Records supplied =

++++++++++++++++++++

(** * pretix control panel: authentication views

    A shallow embedding of [src/pretix/control/views/auth.py] (login,
    registration, invite acceptance, password reset and the second-factor
    step) together with the properties of its session-elevation state
    machine.

    The views are Python functions that mutate the request (session, user,
    message store), the database, the Redis cooldown store and the mail
    queue, and that may raise.  They are embedded as computations in a
    state-and-exception monad over an explicit [World]. *)

From Stdlib Require Import ZArith QArith Qround Lqa.
From Stdlib Require Import Ascii String DecimalString DecimalPos DecimalZ.
From stdpp Require Import base gmap strings list.

Local Open Scope Z_scope.
Local Open Scope string_scope.

(** ** Python values held in the session *)

Inductive pyval :=
| PyNone
| PyBool (b : bool)
| PyInt (z : Z)
| PyStr (s : string).

#[global] Instance pyval_eq_dec : EqDecision pyval.
Proof. solve_decision. Defined.

(** Exceptions that can leave a view. *)
Inductive exn :=
| PermissionDenied (msg : string)
| KeyError (key : string)
| ValueError
| TypeError
| AttributeError
| IntegrityError
| DatabaseError
| DoesNotExist
| SendMailException.

#[global] Instance exn_eq_dec : EqDecision exn.
Proof. solve_decision. Defined.

Inductive Result (A : Type) :=
| Ok (a : A)
| Raise (e : exn).
Arguments Ok {A} a.
Arguments Raise {A} e.

(** ** [str] and [int] on the values the views convert *)

Module Py.

(** [str(n)] for an [int]: decimal digits, a leading minus sign for
    negative numbers. *)
Definition str_of_int (z : Z) : string :=
  NilZero.string_of_int (Z.to_int z).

++++++++++++++++++++

Task prompt =
In the listing above, count the lines where the string "session" occurs, then give that count and nothing else.

Solution below =
3